START MATERIAL FOR THIS TASK

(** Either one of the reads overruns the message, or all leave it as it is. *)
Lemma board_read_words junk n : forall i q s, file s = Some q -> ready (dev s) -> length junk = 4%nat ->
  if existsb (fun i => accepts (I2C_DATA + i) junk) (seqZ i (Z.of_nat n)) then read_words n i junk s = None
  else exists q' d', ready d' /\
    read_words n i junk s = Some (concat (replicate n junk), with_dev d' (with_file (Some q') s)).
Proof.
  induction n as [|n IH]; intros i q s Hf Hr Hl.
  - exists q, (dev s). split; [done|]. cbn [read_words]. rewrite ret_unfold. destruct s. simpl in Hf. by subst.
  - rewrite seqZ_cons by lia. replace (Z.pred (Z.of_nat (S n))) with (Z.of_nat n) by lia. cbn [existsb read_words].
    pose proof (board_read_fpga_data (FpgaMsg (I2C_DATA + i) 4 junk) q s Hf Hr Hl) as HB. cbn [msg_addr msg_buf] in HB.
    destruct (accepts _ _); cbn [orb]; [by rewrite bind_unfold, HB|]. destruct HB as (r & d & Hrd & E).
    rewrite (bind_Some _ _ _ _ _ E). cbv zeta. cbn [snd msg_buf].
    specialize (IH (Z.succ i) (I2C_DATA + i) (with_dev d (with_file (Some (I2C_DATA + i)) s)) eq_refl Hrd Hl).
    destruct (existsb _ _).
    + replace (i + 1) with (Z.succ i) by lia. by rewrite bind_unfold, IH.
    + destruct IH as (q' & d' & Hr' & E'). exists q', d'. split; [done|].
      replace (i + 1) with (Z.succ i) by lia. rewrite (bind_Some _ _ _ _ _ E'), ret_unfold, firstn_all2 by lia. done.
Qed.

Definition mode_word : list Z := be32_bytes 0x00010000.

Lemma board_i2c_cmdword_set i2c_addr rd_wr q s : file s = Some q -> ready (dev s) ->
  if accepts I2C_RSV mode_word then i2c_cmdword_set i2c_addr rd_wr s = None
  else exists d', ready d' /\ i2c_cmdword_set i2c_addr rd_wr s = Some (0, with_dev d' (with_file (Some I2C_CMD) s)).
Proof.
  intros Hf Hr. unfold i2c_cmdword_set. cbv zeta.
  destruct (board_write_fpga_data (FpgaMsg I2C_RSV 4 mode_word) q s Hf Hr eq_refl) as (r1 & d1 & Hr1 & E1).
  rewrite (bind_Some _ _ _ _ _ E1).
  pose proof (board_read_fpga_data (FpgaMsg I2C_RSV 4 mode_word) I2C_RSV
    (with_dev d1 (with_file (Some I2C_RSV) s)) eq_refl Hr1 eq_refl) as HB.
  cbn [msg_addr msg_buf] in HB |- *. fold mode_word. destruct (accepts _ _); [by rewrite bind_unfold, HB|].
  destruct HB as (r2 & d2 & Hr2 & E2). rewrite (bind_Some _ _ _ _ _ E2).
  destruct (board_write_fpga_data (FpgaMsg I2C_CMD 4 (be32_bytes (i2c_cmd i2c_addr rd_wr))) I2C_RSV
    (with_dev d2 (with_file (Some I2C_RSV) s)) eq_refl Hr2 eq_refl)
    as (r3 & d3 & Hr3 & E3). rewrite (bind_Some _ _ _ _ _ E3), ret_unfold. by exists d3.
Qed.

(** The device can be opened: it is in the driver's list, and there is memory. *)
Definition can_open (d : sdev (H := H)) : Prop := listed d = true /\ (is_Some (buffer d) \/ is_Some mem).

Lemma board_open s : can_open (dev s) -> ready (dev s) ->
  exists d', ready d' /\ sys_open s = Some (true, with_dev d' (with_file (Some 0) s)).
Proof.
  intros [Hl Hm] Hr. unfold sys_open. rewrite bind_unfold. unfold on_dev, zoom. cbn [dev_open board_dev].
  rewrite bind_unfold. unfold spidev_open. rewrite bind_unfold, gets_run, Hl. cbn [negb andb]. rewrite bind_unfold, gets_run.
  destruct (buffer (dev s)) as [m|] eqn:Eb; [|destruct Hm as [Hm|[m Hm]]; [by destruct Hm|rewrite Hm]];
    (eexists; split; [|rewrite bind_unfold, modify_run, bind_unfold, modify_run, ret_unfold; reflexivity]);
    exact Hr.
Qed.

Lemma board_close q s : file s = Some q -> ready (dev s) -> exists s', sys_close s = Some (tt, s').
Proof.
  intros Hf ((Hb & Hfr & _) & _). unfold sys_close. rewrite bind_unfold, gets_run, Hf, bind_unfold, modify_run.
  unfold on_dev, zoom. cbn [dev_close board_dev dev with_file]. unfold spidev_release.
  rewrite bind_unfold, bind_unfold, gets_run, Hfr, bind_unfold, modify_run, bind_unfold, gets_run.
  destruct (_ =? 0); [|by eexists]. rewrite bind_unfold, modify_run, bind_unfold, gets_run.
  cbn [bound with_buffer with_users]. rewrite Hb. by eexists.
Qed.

END MATERIAL FOR THIS TASK

# EXERCISE:
Read the entries above, then pull out the lines that include "zoom".

# PROBLEM SOLUTION:
  intros [Hl Hm] Hr. unfold sys_open. rewrite bind_unfold. unfold on_dev, zoom. cbn [dev_open board_dev].
  unfold on_dev, zoom. cbn [dev_close board_dev dev with_file]. unfold spidev_release.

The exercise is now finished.